How does dyslexia affect you?

I was brought up in rural Surrey and went to school at Ockham Primary.

I, at the age of five had never heard of dyslexia, but worse still neither had the head mistress or the one other teacher there.

I was up against it from the beginning, yes I had problems and “tellings off “ for being slow, for not remembering how to spell words like “dog” or “god”. Yes there is a joke there, “for years I believed in dog”

The Surrey Education Authority did not at that time “recognise” dyslexia at all, it just didn’t exist. Therefore you could be a bright student, an average student or just plain slow. Guess which one I was?

I still remember my primary headteacher Miss Wilby, calling me a dunce and then chalking it up on the classroom blackboard, “D u n s e”.

No i haven’t misspelled it, that is exactly how she put it on the board for all to see. I remember it was there on the top left hand side of the blackboard all day.
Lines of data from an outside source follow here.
(* ===== verification/Deployments.v ===== *)
(** * Deployments, over every sequence of operations

    The operations a Store's callers have on Deployments as one step relation,
    and what holds over any sequence of them: the Deployment state machine, the
    invariant of the table, and what a Deployment keeps once recorded. *)

From S2P Require Import Prelude BTree Strings Values Volumes ServiceGraph Spec Services.
From S2P Require Import Deploy Preview Execution RuntimeOutcome Config DeploymentStore Lifecycle.
From S2P Require Import LifecycleSpec LifecycleRefines Teardown SampleStore TeardownSafety.

Open Scope string_scope.
Open Scope nat_scope.
Open Scope list_scope.

(** ** Steps *)

Section Steps.
Context `{Platform} {neighbours : Neighbours} {cascades : Cascades}.

(** An operation on Deployments that commits.  The review of a removal and the mark of a
    closing Branch write other tables. *)
Inductive operation (st st' : Store) : Prop :=
| op_admit who id services upload message environment saved frozen s :
    admit_deployment who id services upload message environment saved frozen st = Ok (s, st') → operation st st'
| op_retry who id source servers s :
    admit_retry who id source servers st = Ok (s, st') → operation st st'
| op_removal who id environment servers reviewed closing s :
    (∀ forgotten, keeps (reviewed forgotten)) → keeps closing →
    removal who id environment servers reviewed closing st = Ok (s, st') → operation st st'
| op_start who id s : start who id st = Ok (s, st') → operation st st'
| op_claim id runner r : claim id runner st = Ok (r, st') → operation st st'
| op_cancel who id s : cancel who id st = Ok (s, st') → operation st st'
| op_record id runner evidence s : record id runner evidence st = Ok (s, st') → operation st st'
| op_forget_cluster who ids : forget_cluster who st = Ok (ids, st') → operation st st'
| op_elsewhere : st'.(deployments) = st.(deployments) → operation st st'.

(** Or an Environment, or a Project, is deleted. *)
Inductive lifecycle_step (st st' : Store) : Prop :=
| step_operation : operation st st' → lifecycle_step st st'
| step_remove environment removed :
    remove environment st = Ok (removed, st') → lifecycle_step st st'
| step_remove_project project removed :
    remove_project project st = Ok (removed, st') → lifecycle_step st st'.

(** The table's own steps: moves of the machine, or all rows of some Environments deleted. *)
Inductive table_step (rows rows' : list DeploymentRow) : Prop :=
| table_moves : rtc db_step rows rows' → table_step rows rows'
| table_purged gone : purged gone rows rows' → table_step rows rows'.

Lemma keeps_start who id : keeps (start who id).
Proof. unfold start. solve_keeps. Qed.

Lemma forget_cluster_step who st ids st' :
  forget_cluster who st = Ok (ids, st') → consistent st.(deployments) →
  rtc db_step st.(deployments) st'.(deployments).
Proof.
  intros (cancelled & st1 & Hc & Hf)%tx_bind_Ok Hok.
  apply tx_bind_Ok in Hf as (? & st2 & H2 & Hf). injection H2 as <- <-.
  apply tx_bind_Ok in Hf as (? & st3 & H3 & Hf). injection H3 as <- <-. injection Hf as <- <-.
  simpl. by eapply cancel_in_flight_step.
Qed.

Lemma operation_step st st' :
  operation st st' → consistent st.(deployments) →
  rtc db_step st.(deployments) st'.(deployments).
Proof.
  intros Hop Hok. destruct Hop.
  - by eapply admit_step.
  - by eapply admit_retry_step.
  - by eapply removal_step.
  - match goal with E : start _ _ _ = _ |- _ => apply keeps_start in E; by rewrite E end.
  - by eapply claim_step.
  - by eapply cancel_step.
  - by eapply record_step.
  - by eapply forget_cluster_step.
  - match goal with E : deployments _ = _ |- _ => by rewrite E end.
Qed.

Lemma lifecycle_table st st' :
  lifecycle_step st st' → consistent st.(deployments) →
  table_step st.(deployments) st'.(deployments).
Proof.
  intros [Hop|environment removed Hr%remove_spec|project removed Hr%remove_project_spec] Hok.
  - by apply table_moves, operation_step.
  - destruct removed; [destruct Hr as (_ & Hp & _); by eapply table_purged|..];
      rewrite Hr; by apply table_moves.
  - destruct removed; [destruct Hr as (_ & Hp); by eapply table_purged|..];
      rewrite Hr; by apply table_moves.
Qed.

Lemma purged_consistent gone rows rows' : purged gone rows rows' → consistent rows → consistent rows'.
Proof.
  intros -> [Hids Hrows Hnum Hq Hc].
  assert (∀ row, row ∈ List.filter (λ row, negb (bool_decide (row.(d_environment) ∈ gone))) rows →
    row ∈ rows) as Hin.
  { intros row [Hr _]%list_elem_of_In%filter_In. by apply list_elem_of_In. }
  split; [by apply NoDup_map_filter| |eauto..].
  rewrite Forall_forall in *. auto.
Qed.

Lemma table_step_consistent rows rows' : table_step rows rows' → consistent rows → consistent rows'.
Proof.
  intros [Hs|gone Hp]; [by apply db_steps_consistent|by eapply purged_consistent].
Qed.

Lemma empty_consistent : consistent [].
Proof. split; [constructor|constructor|set_solver..]. Qed.

(** C2: Every committed operation on Deployments, whatever its result, takes the table through
    moves of the Deployment state machine, or deletes all rows of some Environments. *)
Theorem lifecycle_refines st st' :
  lifecycle_step st st' → consistent st.(deployments) →
  table_step st.(deployments) st'.(deployments).
Proof. apply lifecycle_table. Qed.

(** C3: From an empty table, after any operations: Deployment ids and an Environment's numbers are
    unique; at most one Deployment of an Environment waits and it is the newest; at most one
    is claimed; a claimed one has its runner, an applied, failed or cancelled one (and no other)
    its end, and an applied or failed one its outcome. *)
Theorem deployments_consistent st st' :
  rtc lifecycle_step st st' → st.(deployments) = [] → consistent st'.(deployments).
Proof.
  intros Hsteps Hempty. assert (consistent st.(deployments)) as Hok
    by (rewrite Hempty; apply empty_consistent).
  clear Hempty. induction Hsteps as [|st st1 st' Hstep _ IH]; [done|].
  apply IH. eapply table_step_consistent; [by apply lifecycle_table|done].
Qed.
End Steps.

(** ** What a Deployment keeps *)

(** [b] is a later state of the Deployment [a]. *)
Record later (a b : DeploymentRow) : Prop := {
  later_frozen : same_frozen a b;
  later_runner runner : a.(d_runner) = Some runner → b.(d_runner) = Some runner;
  later_started t : a.(d_started) = Some t → b.(d_started) = Some t;
  later_preview preview : a.(d_run).(run_preview) = Some preview → b.(d_run).(run_preview) = Some preview;
  later_advanced n status : bget a.(d_run).(run_nodes) n = Some status → advances status = true →
    bget b.(d_run).(run_nodes) n = Some status;
  later_settled : status_in_flight a.(d_status) = false → b = a
}.

#[global] Instance later_refl : Reflexive later.
Proof. intros a. by split. Qed.

#[global] Instance later_trans : Transitive later.
Proof.
  intros a b c [Fab Rab Sab Pab Nab Eab] [Fbc Rbc Sbc Pbc Nbc Ebc]. split; [|eauto..|].
  - destruct Fab, Fbc. split; congruence.
  - intros Hs. specialize (Eab Hs). subst b. auto.
Qed.

(** Open what a move keeps. *)
Ltac destruct_move :=
  match goal with
  | H : same_course _ _ |- _ => destruct H
  | H : evidence_grows _ _ |- _ => destruct H
  end.

Lemma row_move_later a b : row_ok a → same_frozen a b → row_move a b → later a b.
Proof.
  intros Hok Hf Hm. destruct (row_move_status _ _ Hm) as (_ & _ & Hin).
  split; [done|..|by rewrite Hin].
  - intros runner Hr. destruct Hm; repeat (destruct_move); congruence.
  - intros t Ht. destruct Hm; repeat (destruct_move); congruence.
  - intros preview Hp. destruct Hm; repeat (destruct_move); try congruence; auto.
  - intros n status Hn Ha. destruct Hm; repeat (destruct_move); try congruence; auto.
    destruct (queued_facts a Hok ltac:(done)) as (_ & _ & _ & Hrun). by rewrite Hrun in Hn.
Qed.

Lemma row_next_later a b : row_ok a → row_next a b → later a b.
Proof.
  intros Hok [[->|[Hf Hm]]|[Hf [Hq _ Hrun _ _ _]]]; [done|by apply row_move_later|].
  destruct (queued_facts _ Hok Hq) as (Hr & Hs & _ & _).
  split; [done|..]; rewrite ?Hr, ?Hs, ?Hrun, ?Hq; done.
Qed.

Lemma db_steps_later rows rows' row :
  rtc db_step rows rows' → consistent rows → row ∈ rows → ∃ row', row' ∈ rows' ∧ later row row'.
Proof.
  intros Hsteps. revert row. induction Hsteps as [rows|rows rows1 rows' Hstep _ IH]; intros row Hok Hrow.
  - by exists row.
  - destruct (db_step_row _ _ _ Hstep Hrow) as (row1 & Hrow1 & Hnext).
    assert (later row row1) as Hl.
    { apply row_next_later; [|done]. by apply (proj1 (Forall_forall _ _) (rows_ok _ Hok)). }
    destruct (IH row1) as (row' & Hrow' & Hl'); [by eapply db_step_consistent|done|].
    exists row'. split; [done|by etrans].
Qed.

Section Course.
Context `{Platform} {neighbours : Neighbours} {cascades : Cascades}.

(** C13: Over any operations a Deployment stays, with everything its admission froze: its Saved
    revision, targets, Namespace, credentials, upload.  Its runner and start never change once
    set, a recorded preview stays, an advanced node stays advanced, and a Deployment that is not
    in flight never changes at all. *)
Theorem deployment_course st st' row :
  rtc operation st st' → consistent st.(deployments) → row ∈ st.(deployments) →
  ∃ row', row' ∈ st'.(deployments) ∧ later row row'.
Proof.
  intros Hsteps. revert row. induction Hsteps as [st|st st1 st' Hop _ IH]; intros row Hok Hrow.
  - by exists row.
  - pose proof (operation_step _ _ Hop Hok) as Hs.
    destruct (db_steps_later _ _ _ Hs Hok Hrow) as (row1 & Hrow1 & Hl).
    destruct (IH row1) as (row' & Hrow' & Hl'); [by eapply db_steps_consistent|done|].
    exists row'. split; [done|by etrans].
Qed.
End Course.

(** ** Witnesses *)

Lemma sample_admit :
  ∃ s, admit_deployment Sample.who "d1" [] None None "prod" 1%N (Sample.frozen "ns") Sample.empty
       = Ok (s, Sample.admitted).
Proof. eexists. vm_compute. reflexivity. Defined.

Lemma sample_claim : ∃ r, claim "d1" "runner-1" Sample.admitted = Ok (r, Sample.claimed).
Proof. eexists. vm_compute. reflexivity. Defined.

Lemma sample_admitted_consistent : consistent (deployments Sample.admitted).
Proof.
  destruct sample_admit as [s Hs]. eapply (db_steps_consistent []); [|apply empty_consistent].
  exact (proj1 (admit_step _ _ _ _ _ _ _ _ _ _ _ Hs)).
Defined.

Lemma sample_claimed_consistent : consistent (deployments Sample.claimed).
Proof.
  destruct sample_claim as [r Hr].
  eapply db_steps_consistent; [exact (claim_step _ _ _ _ _ Hr sample_admitted_consistent)|].
  exact sample_admitted_consistent.
Defined.

Lemma lifecycle_refines_witness :
  table_step (deployments Sample.admitted) (deployments Sample.claimed).
Proof.
  destruct sample_claim as [r Hr].
  apply (lifecycle_refines Sample.admitted Sample.claimed); [|exact sample_admitted_consistent].
  apply step_operation. exact (op_claim _ _ "d1" "runner-1" r Hr).
Defined.

Lemma deployments_consistent_witness : consistent (deployments Sample.claimed).
Proof.
  destruct sample_admit as [s Hs], sample_claim as [r Hr].
  apply (deployments_consistent Sample.empty Sample.claimed); [|reflexivity].
  eapply rtc_l; [exact (step_operation _ _ (op_admit _ _ _ _ _ _ _ _ _ _ s Hs))|].
  apply rtc_once, step_operation. exact (op_claim _ _ "d1" "runner-1" r Hr).
Defined.

Lemma deployment_course_witness :
  ∃ row row', row ∈ deployments Sample.admitted ∧ row' ∈ deployments Sample.claimed ∧ later row row'.
Proof.
  destruct sample_claim as [r Hr].
  assert (∃ row, deployments Sample.admitted = [row]) as [row Hrow]
    by (eexists; vm_compute; reflexivity).
  destruct (deployment_course Sample.admitted Sample.claimed row) as (row' & Hrow' & Hl).
  - apply rtc_once. exact (op_claim _ _ "d1" "runner-1" r Hr).
  - exact sample_admitted_consistent.
  - rewrite Hrow. set_solver.
  - exists row, row'. rewrite Hrow at 1. split_and!; [set_solver|done|done].
Defined.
Another huge problem I had was that I could already read when I went to school, I devoured books, they were my escape from being the stupid kid at school.
I could read pretty much perfectly, so if i could read, then why could I not spell?

None of my two teachers at primary ever thought about there being a problem somewhere.

Well the Eleven Plus, that was pitiful, my school had a 99% failure rate. We as kids never spoke about going to grammar school, it was as natural as breathing then we would go to secondary modern.

So on to the secondary school, same there too, same education authority, the same failure to recognize my dyslexia or anyone else’s for that matter.

In my first year I was picked to read the bible in front of the entire school, why because I was the best at reading in my first year.

So how could this eleven year old be able to read but not be able to spell, and by now it was apparent that I would never be a note taker either. I just couldn’t keep up with writing stuff down, thus reinforcing in myself, my slowness and lack of intelligence.

This was going to be the pathway for my life, I didn’t feel stupid, I felt “normal” but my teachers were always there to help reinforce my stupidity.
I can’t blame my teachers entirely, it was the system, the way things worked back then.

Mrs Newton, my english teacher always loved my writing, always marking my essays at 7/10 or 8/10 and I always lost marks for my atrocious spelling. She never once picked up that I might be articulate but could not ever spell it.

So I left school without any GSE’s and took jobs that didn’t need intelligence. It was in my early fifties that I took evening classes in writing that I met Gary Meptead, he was the writing tutor. After the classes he and I would go to the pub and chat about this and that.

It was one of those evenings that Gary convinced me to apply to the University of Brighton to study Art History.

Much to my surprise I was accepted, and it was there that I was tested for dyslexia.

Thank goodness for that. I’m not stupid, I have dyslexia.

I see things differently and I learn differently that’s all.